[PROBLEM DETAILS] Below are records to be output exactly, every one of them.

ENTRIES SUPPLIED Block Start

(* ===== verification/SupervisorThread.v ===== *)
(** * The programs of thread C keep the invariant

    A triple [spec P m Q]: from a state with [inv] and [P], whatever the other threads do,
    every action of [m] is defined and keeps [inv], and [m] returns only with [Q].  The
    assertions are stable: what C knows of the fields that only it writes ([holds]), with
    the snapshots of workers without an instance released ([settled]). *)
From stdpp Require Import relations functions.
From S2P Require Import Prelude DomainBlocklist FilterPublication Concurrency WorkerSupervisor SupervisorInvariant.
Import Supervisor.

Lemma alter_insert {A} (f : A → A) (l : list A) r x : l !! r = Some x → alter f r l = <[r := f x]> l.
Proof.
  intros Hr. apply list_eq. intros j. rewrite list_lookup_alter. destruct (decide (r = j)) as [<- |].
  - rewrite Hr, list_lookup_insert_eq by by eapply lookup_lt_Some. done.
  - by rewrite list_lookup_insert_ne.
Qed.

(** The record of [changed] below is the one that the updates give; the assertions of the rule
    [L] are stable. *)
Ltac changes := split; cbn; [done | rewrite ?list_alter_alter_eq; erewrite alter_insert by eassumption; reflexivity | done.. ].
Tactic Notation "triple" uconstr(L) := eapply L; [solve [apply _ | intros; cbv beta; apply _] .. |].
(* ===== verification/SupervisorMonitor.v ===== *)
(** * Joining workers, their failures, and the loop of [monitor_active_workers]

    The triples of what thread C does after the start-up, down to [run] and
    [emergency_join_all]. *)
From stdpp Require Import relations functions.
From S2P Require Import Prelude DomainBlocklist FilterPublication Concurrency WorkerSupervisor SupervisorInvariant SupervisorThread.
Import Supervisor.

Section monitor.
Context {F : Type}.
Variables (heap : nat → FilterContext F) (c : Config) (p0 : Publication.World).
Abbreviation inv := (inv heap c p0).
Abbreviation Stable := (Stable heap c p0).
Abbreviation Flag := (Flag heap c p0).
Abbreviation holds := (holds c).
Abbreviation spec := (spec heap c p0).
Abbreviation settled := (settled c).

(** ** Stopping and joining *)
Definition failed (s : State) : Prop := join_failed s = true.

Lemma stop_flag_ok q d rec : rec_ok c q d rec → rec_ok c q d (set_instance_stop true rec).
Proof.
  intros []. split; try done. intros t Ht. apply (pc_ok_later rec); [done | by split | done |]. by apply ok_pc.
Qed.

Lemma stop_worker r o G Φ s : Flag G → inv s → holds o G Φ s → (r < worker_count c)%nat →
  let s' := update_record r (set_instance_stop true) s in inv s' ∧ holds o G Φ s'.
Proof.
  intros HG Hv Hh Hlt s'. destruct (found heap c p0 s r Hv Hlt) as [rec Hr]. pose proof (inv_records _ _ _ _ Hv _ _ Hr) as Hok.
  destruct (own_record heap c p0 o G Φ (Φ r) r rec (set_instance_stop true rec) s s') as [Hv' Hh']; try done;
    [changes | by apply stop_flag_ok | by left | | exact (proj2 (proj2 Hh) _ _ Hr) | split; [done |]; by eapply upd_all].
  intros Hst Hfp. cbn in Hst. destruct (Publication.registry_at _ _) as [e |] eqn:E; [| done].
  destruct (pub_registry _ _ _ (inv_pub _ _ _ _ Hv Hfp _ _ Hr) _ E) as (_ & _ & ? & ?). by destruct Hst.
Qed.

ENTRIES SUPPLIED Block End

[SOLUTION TO THIS PROBLEM]
(* ===== verification/SupervisorThread.v ===== *)
(** * The programs of thread C keep the invariant

    A triple [spec P m Q]: from a state with [inv] and [P], whatever the other threads do,
    every action of [m] is defined and keeps [inv], and [m] returns only with [Q].  The
    assertions are stable: what C knows of the fields that only it writes ([holds]), with
    the snapshots of workers without an instance released ([settled]). *)
From stdpp Require Import relations functions.
From S2P Require Import Prelude DomainBlocklist FilterPublication Concurrency WorkerSupervisor SupervisorInvariant.
Import Supervisor.

Lemma alter_insert {A} (f : A → A) (l : list A) r x : l !! r = Some x → alter f r l = <[r := f x]> l.
Proof.
  intros Hr. apply list_eq. intros j. rewrite list_lookup_alter. destruct (decide (r = j)) as [<- |].
  - rewrite Hr, list_lookup_insert_eq by by eapply lookup_lt_Some. done.
  - by rewrite list_lookup_insert_ne.
Qed.

(** The record of [changed] below is the one that the updates give; the assertions of the rule
    [L] are stable. *)
Ltac changes := split; cbn; [done | rewrite ?list_alter_alter_eq; erewrite alter_insert by eassumption; reflexivity | done.. ].
Tactic Notation "triple" uconstr(L) := eapply L; [solve [apply _ | intros; cbv beta; apply _] .. |].
(* ===== verification/SupervisorMonitor.v ===== *)
(** * Joining workers, their failures, and the loop of [monitor_active_workers]

    The triples of what thread C does after the start-up, down to [run] and
    [emergency_join_all]. *)
From stdpp Require Import relations functions.
From S2P Require Import Prelude DomainBlocklist FilterPublication Concurrency WorkerSupervisor SupervisorInvariant SupervisorThread.
Import Supervisor.

Section monitor.
Context {F : Type}.
Variables (heap : nat → FilterContext F) (c : Config) (p0 : Publication.World).
Abbreviation inv := (inv heap c p0).
Abbreviation Stable := (Stable heap c p0).
Abbreviation Flag := (Flag heap c p0).
Abbreviation holds := (holds c).
Abbreviation spec := (spec heap c p0).
Abbreviation settled := (settled c).

(** ** Stopping and joining *)
Definition failed (s : State) : Prop := join_failed s = true.

Lemma stop_flag_ok q d rec : rec_ok c q d rec → rec_ok c q d (set_instance_stop true rec).
Proof.
  intros []. split; try done. intros t Ht. apply (pc_ok_later rec); [done | by split | done |]. by apply ok_pc.
Qed.

Lemma stop_worker r o G Φ s : Flag G → inv s → holds o G Φ s → (r < worker_count c)%nat →
  let s' := update_record r (set_instance_stop true) s in inv s' ∧ holds o G Φ s'.
Proof.
  intros HG Hv Hh Hlt s'. destruct (found heap c p0 s r Hv Hlt) as [rec Hr]. pose proof (inv_records _ _ _ _ Hv _ _ Hr) as Hok.
  destruct (own_record heap c p0 o G Φ (Φ r) r rec (set_instance_stop true rec) s s') as [Hv' Hh']; try done;
    [changes | by apply stop_flag_ok | by left | | exact (proj2 (proj2 Hh) _ _ Hr) | split; [done |]; by eapply upd_all].
  intros Hst Hfp. cbn in Hst. destruct (Publication.registry_at _ _) as [e |] eqn:E; [| done].
  destruct (pub_registry _ _ _ (inv_pub _ _ _ _ Hv Hfp _ _ Hr) _ E) as (_ & _ & ? & ?). by destruct Hst.
Qed.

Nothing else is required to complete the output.